Only half of gemcitabine dose may be activated in cancer patients

According to results reported at the 40th Annual Meeting of the American Society of Clinical Oncology (ASCO), only half of the delivered dose of a commonly used chemotherapeutic agent may be activated in cancer patients.

The study, presented in a poster discussion session by Jason Fisher, a student at the University of Pittsburgh School of Engineering, analyzed data from 31 cancer patients given 30-minute infusions of gemcitabine to determine what percentage of the drug dose was associated with concentrations that exceeded the body's ability to activate the drug. He found that while approximately 50 percent of the gemcitabine dose was likely to be converted to active metabolites, the other 50 percent was likely to be inactivated, and as a result, possibly not contribute to a therapeutic effect.

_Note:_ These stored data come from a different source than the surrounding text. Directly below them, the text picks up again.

(* ===== verification/SpecGraph.v ===== *)
(** * Graph checks of the spec validator

    The graph routines of [internal/spec/spec.go]: the topological order used for
    activation lineage, the cycle search and the unreachable-node report. *)

From S2P Require Import Prelude Utf16 SpecTypes TopoOrder Kahn Schedule Reach.
#[local] Open Scope Z_scope.

(** ** graphTopologicalOrder *)

(** Edges with an unknown endpoint are skipped. *)
Definition keepEdge (acc : gmap string (list string) * gmap string Z) (edge : GraphEdge)
    : gmap string (list string) * gmap string Z :=
  let '(adjacency, indegree) := acc in
  match indegree !! ge_From edge, indegree !! ge_To edge with
  | Some _, Some _ => (addAdjacency adjacency edge, addIndegree indegree edge)
  | _, _ => acc
  end.

Definition graphTopologicalOrder (nodes : list GraphNode) (edges : list GraphEdge)
    : list string * bool :=
  let '(adjacency, indegree) := foldl keepEdge (∅, initIndegree (map gn_ID nodes)) edges in
  let order := topoRun adjacency indegree (length nodes) in
  (order, (length order =? length nodes)%nat).

Definition knownEdge (nodes : list GraphNode) (e : GraphEdge) : Prop :=
  ge_From e ∈ map gn_ID nodes ∧ ge_To e ∈ map gn_ID nodes.
#[global] Instance knownEdge_dec nodes e : Decision (knownEdge nodes e).
Proof. unfold knownEdge. apply _. Defined.

Lemma keepEdge_fold nodes edges adj deg :
  (∀ n, is_Some (deg !! n) ↔ n ∈ map gn_ID nodes) →
  foldl keepEdge (adj, deg) edges =
  (foldl addAdjacency adj (filter (knownEdge nodes) edges),
   foldl addIndegree deg (filter (knownEdge nodes) edges)).
Proof.
  revert adj deg; induction edges as [|e es IH]; intros adj deg Hdom; [done|].
  cbn [foldl]. rewrite filter_cons. unfold keepEdge at 2. case_decide as Hk.
  - destruct Hk as [[x Hx]%Hdom [y Hy]%Hdom]. rewrite Hx, Hy. apply IH.
    intros n. unfold addIndegree. destruct (decide (ge_To e = n)) as [<-|Hne].
    + rewrite lookup_insert_eq, <- Hdom. split; eauto.
    + by rewrite lookup_insert_ne by done.
  - destruct (deg !! ge_From e) eqn:E1; [|by apply IH].
    destruct (deg !! ge_To e) eqn:E2; [|by apply IH].
    exfalso. apply Hk. split; apply Hdom; eauto.
Qed.

Lemma graphTopologicalOrder_run nodes edges :
  graphTopologicalOrder nodes edges =
  let kept := filter (knownEdge nodes) edges in
  let order := topoRun (foldl addAdjacency ∅ kept)
    (foldl addIndegree (initIndegree (map gn_ID nodes)) kept) (length nodes) in
  (order, (length order =? length nodes)%nat).
Proof.
  unfold graphTopologicalOrder. rewrite (keepEdge_fold nodes); [done|].
  intros n. rewrite initIndegree_lookup. case_decide; [|by split; [intros []|]].
  split; eauto.
Qed.

Lemma knownEdge_closed nodes (edges : list GraphEdge) e :
  e ∈ filter (knownEdge nodes) edges → ge_From e ∈ map gn_ID nodes ∧ ge_To e ∈ map gn_ID nodes.
Proof. by intros [? _]%list_elem_of_filter. Qed.

(** [graphTopologicalOrder] reports a complete order exactly when the node ids are
    distinct and the edges between known nodes have no directed cycle. *)
Theorem graphTopologicalOrder_complete nodes (edges : list GraphEdge) :
  (graphTopologicalOrder nodes edges).2 = true ↔
  NoDup (map gn_ID nodes) ∧ acyclic (map edgePair (filter (knownEdge nodes) edges)).
Proof.
  rewrite graphTopologicalOrder_run. simpl. rewrite Nat.eqb_eq.
  rewrite <- (length_map gn_ID nodes).
  apply topoRun_complete_iff; [apply knownEdge_closed|done].
Qed.

(** Both compute the reference order. *)
Lemma graphTopologicalOrder_agrees graph s :
  allValid (map gn_ID (gr_Nodes graph)) → BuildSchedule graph = Ok s →
  graphTopologicalOrder (gr_Nodes graph) (gr_Edges graph) = (sc_NodeOrder s, true).
Proof.
  intros Hv H. rewrite graphTopologicalOrder_run. simpl.
  destruct (BuildSchedule_Ok _ _ H) as (Hids & HP & _ & _ & Href & _).
  assert (filter (knownEdge (gr_Nodes graph)) (gr_Edges graph) = gr_Edges graph) as Ek.
  { pose proof (BuildSchedule_closed _ _ H) as Hcl.
    unfold edgesClosed in Hcl. clear -Hcl. induction (gr_Edges graph) as [|e es IH]; [done|].
    rewrite filter_cons_True by (apply Hcl; left). f_equal. apply IH. intros; apply Hcl; by right. }
  rewrite Ek, (topoRun_reference _ _); [|by apply (BuildSchedule_closed _ _ H)|apply length_map|done|done].
  rewrite <- Href by done. f_equal. apply Nat.eqb_eq.
  rewrite HP. apply length_map.
Qed.

(** The validator's order and the compiler's schedule are the same list: re-sorting
    the queue after every node and inserting by binary search agree. *)
Theorem graphTopologicalOrder_is_schedule graph s :
  allValid (map gn_ID (gr_Nodes graph)) → BuildSchedule graph = Ok s →
  graphTopologicalOrder (gr_Nodes graph) (gr_Edges graph) = (sc_NodeOrder s, true).
Proof. apply graphTopologicalOrder_agrees. Qed.

Lemma graphTopologicalOrder_is_schedule_witness :
  graphTopologicalOrder (gr_Nodes diamond) (gr_Edges diamond)
  = (["start"; "a"; "b"; "join"; "end"], true).
Proof.
  apply (graphTopologicalOrder_is_schedule diamond diamondSchedule);
    [exact diamond_valid|vm_compute; reflexivity].
Defined.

"The purpose of this study was to use mathematics and engineering to try to improve cancer therapy," said Robert Parker, Ph.D., assistant professor of chemical engineering at the University of Pittsburgh and Mr. Fisher's undergraduate research project advisor. "We were surprised to find that about half of the dose of the drug administered might not be converted into an active form. The implication is that alternative schedules of gemcitabine infusions need to be evaluated carefully."

Dr. Parker explained that patients received gemcitabine doses of 650-950 mg/square meter and underwent pharmacokinetic sampling. Mathematical models were developed to calculate the time profile of drug concentrations in the body. "Although the study results demonstrate that administering gemcitabine as a 30-minute infusion resulted in approximately half of the dose being inactivated before it could be metabolized, the clinical implications of the data need to be explored further," said Dr. Parker.

The study was conducted on behalf of the Cancer and Leukemia Group B. Co-investigators of the study include Merrill J. Egorin, M.D., professor of medicine and pharmacology, University of Pittsburgh Cancer Institute; Mark J. Ratain, M.D., professor of medicine, University of Chicago; and Alan Venook, M.D., professor of medicine, University of California San Francisco. Support for the study was provided by Eli Lilly and Company.